One month later on 11 July 2018 an armed group attacked the Department of Education in Jalalabad and at least 13 civilians were killed.
In the July attack on, most of the Education Department’s offices were burned, and an elderly man was shot and killed near an exterior wall, apparently while trying to flee. An employee whose body was soaked in blood still had a pen in one hand.
At least two employees were rescued by security forces.
“I was preparing the attendance when the shooting started,” said one, Afsar Khan. “I hid behind a desk and God saved me. They kept firing, and our staff kept crying and screaming.”
The private universities and institutes are also faced with high threats. Some days they open the universities and some days they are closed. All our people clearly feel this threat but they still go to school and university because they know that without education they will not have a good and bright future. It should be the government’s job to secure the educational environment.
Dramatic Election in Afghanistan (July 3, 2018)
By Khamosh in Afghanistan
Afghanistan is a country of uncountable problems; people do not have information about their basic rights.
It is now trying democracy, but the role of democracy is new. Some people do not find it acceptable because they are not educated and actually do not know the main meaning of democracy.
One of the most important objectives of democracy is the election, by which people can select their leaders. The last presidential election was held in Afghanistan on April 5, 2014, and it was hoped the Afghan people would select a good president for the country; and have a good parliament and provincial councils.

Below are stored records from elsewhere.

(** One call made by a hook of the piece stored under [k]. *)
Definition exec1 (k : Position_t) (a : Action) (b : Board) : Board :=
  match a with
  | AddTrajectory tile => addTrajectory k tile b
  | RemoveTrajectory tile => removeTrajectory k tile b
  | AddCapturing tile => addCapturing k tile b
  | RemoveCapturing tile => removeCapturing k tile b
  | AddCapturable tile => addCapturable k tile b
  | RemoveCapturable tile => removeCapturable k tile b
  | Interact t f =>
      let '(b', i) := getInteraction t b in
      set_interactions (insert t (f i)) b'
  end.

Definition exec (k : Position_t) (acts : list Action) (b : Board) : Board :=
  foldl (λ b a, exec1 k a b) b acts.

(** [Piece::makeTrajectory] up to the call of the hook: both sets are
    cleared and [addCapturable(pos)] is called. *)
Definition makeTrajectory_begin (k : Position_t) (b : Board) : Board :=
  match pieces b !! k with
  | Some pc =>
      let b1 := upd_piece k (set_traj (λ _, ∅)) b in
      let b2 := upd_piece k (set_capt (λ _, ∅)) b1 in
      addCapturable k (p pc) b2
  | None => b
  end.

(** [Piece::makeTrajectory] *)
Definition makeTrajectory (k : Position_t) (b : Board) : Board :=
  match pieces b !! k with
  | Some pc =>
      let b' := makeTrajectory_begin k b in
      exec k (calcTrajectory rules (kind pc) b' k) b'
  | None => b
  end.

(** [Piece::move] *)
Definition Piece_move (k to : Position_t) (b : Board) : Board :=
  match pieces b !! k with
  | Some pc =>
      let from := p pc in
      let b1 := upd_piece k (set_p to) b in
      let b2 := exec k (moveUpdate rules (kind pc) b1 k from to) b1 in
      let b3 := upd_piece k (set_movenum size_t_incr) b2 in
      makeTrajectory k b3
  | None => b
  end.

(** The keys of the position table from [begin()] to [end()]. *)
Definition keys_in_order (m : gmap Position_t Piece) : list Position_t :=
  merge_sort Position_le (map_to_list m).*1.

(** The second loop of the constructor: [makeTrajectory] on every piece,
    in the order of the table. *)
Definition recalculate (b : Board) : Board :=
  foldl (λ b k, makeTrajectory k b) b (keys_in_order (pieces b)).

(** The [getInteraction] calls a factory function makes on the board. *)
Definition bind_interactions (ts : list type_index) (b : Board) : Board :=
  foldl (λ b t, (getInteraction t b).1) b ts.

(** The first loop of the constructor: one slot of the layout after the
    other, [factory.at] throwing when the class is not a key and the
    factory function throwing what it throws. The function runs on the
    table as it is before the slot is filled; were [pieces[slot.first]]
    evaluated first (the order was unspecified before C++17), the slot
    would exist and hold no piece, which [at] does not tell from a missing
    key. *)
Fixpoint place (fact : Factory_t IState)
    (slots : list (Position_t * (PieceClass_t * Suit))) (b : Board)
    : result Board :=
  match slots with
  | [] => Ok b
  | slot :: slots' =>
      match fact !! slot.2.1 with
      | Some make =>
          match make b slot.1 slot.2.2 with
          | Ok (pc, ts) =>
              place fact slots'
                (set_pieces (insert slot.1 pc) (bind_interactions ts b))
          | Throw e => Throw e
          end
      | None => Throw out_of_range
      end
  end.

Definition Board_empty (conf : BoardConfig) : Board :=
  {| config := conf; pieces := ∅; captures := []; interactions := ∅ |}.

(** [Board::Board] *)
Definition Board_ctor (conf : BoardConfig) (fact : Factory_t IState)
    : result Board :=
  match place fact (initialLayout conf) (Board_empty conf) with
  | Ok b => Ok (recalculate b)
  | Throw e => Throw e
  end.

(** [Board::at], the two overloads. [pieces[pos]] is reached only when
    [find] found the key, so that [operator[]] inserts nothing. *)
Definition Board_at (pos : Position_t) (b : Board) : Board * option Piece :=
  match pieces_find b pos with
  | End => (b, None)
  | It _ => (b, pieces b !! pos)
  end.

Definition Board_at_const (pos : Position_t) (b : Board) : option Piece :=
  match pieces_find b pos with
  | End => None
  | It _ => pieces b !! pos
  end.

(** Modelled from the spec: [Board::update] is only declared in Board.hpp
    (its body is in Board.cpp, not among the sources). The spec has
    [on_any_move] invoked, after the mover's own hook, on all the other
    pieces in position order; [m] is the square of the piece that moved. *)
Definition tick_others (m : Position_t) (b : Board) : Board :=
  foldl
    (λ b k,
       match pieces b !! k with
       | Some pc => exec k (tick rules (kind pc) b k m) b
       | None => b
       end)
    b (filter (λ k, k ≠ m) (keys_in_order (pieces b))).

(** Modelled from the spec: [Board::move] is only declared in Board.hpp (its
    body is in Board.cpp, not among the sources). The spec: it succeeds only
    if [source] is occupied and [target] is in that piece's trajectory; on
    success the entry at [source] is removed from the position table and the
    piece re-inserted at [target], the piece goes through its move protocol
    ([Piece::move] above: position, [moveUpdate], move count), the other
    pieces are notified, and the recalculation pass runs over every piece in
    position order; on failure nothing is mutated. *)
Definition Board_move (source target : Position_t) (b : Board) : Board * bool :=
  match pieces b !! source with
  | Some pc =>
      if decide (target ∈ traj pc)
      then
        let b1 := set_pieces (λ m, <[target := pc]> (delete source m)) b in
        let b2 := Piece_move target target b1 in
        let b3 := tick_others target b2 in
        (recalculate b3, true)
      else (b, false)
  | None => (b, false)
  end.

End Operations.

Arguments set_pieces {IState} _ _.
Arguments set_captures {IState} _ _.
Arguments set_interactions {IState} _ _.
Arguments upd_piece {IState} _ _ _.
Arguments valid {IState} _ _.
Arguments pieces_find {IState} _ _.
Arguments addTrajectory {IState} _ _ _.
Arguments removeTrajectory {IState} _ _ _.
Arguments addCapturing {IState} _ _ _.
Arguments removeCapturing {IState} _ _ _.
Arguments addCapturable {IState} _ _ _.
Arguments removeCapturable {IState} _ _ _.
Arguments getInteraction {IState} _ _ _.
Arguments exec1 {IState} _ _ _ _.
Arguments exec {IState} _ _ _ _.
Arguments makeTrajectory_begin {IState} _ _.
Arguments makeTrajectory {IState} _ _ _.
Arguments Piece_move {IState} _ _ _ _.
Arguments recalculate {IState} _ _.
Arguments bind_interactions {IState} _ _ _.
Arguments place {IState} _ _ _ _.
Arguments Board_empty {IState} _.
Arguments Board_ctor {IState} _ _ _.
Arguments Board_at {IState} _ _.
Arguments Board_at_const {IState} _ _.
Arguments tick_others {IState} _ _ _.
Arguments Board_move {IState} _ _ _ _.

But everything went wrong.
Incumbent president Hamid Karzai was not eligible to run due to term limits. An initial field of 27 candidates was whittled down to eight with front runners Abdullah Abdullah and Ashraf Ghani. Fraud allegations tainting the final result resulted in a recount of votes at 1,900 of the 23,000 polling stations. Ghani was eventually declared the winner in September, 2014. People had high hopes but it did not work out.
Many people who voted had their fingers cut by the Taliban and it attacked some polling stations. Finally John Kerry (United States Secretary of State at the time) helped select the president. After that people knew their vote didn’t have any value and felt hopeless for the role of democracy and elections.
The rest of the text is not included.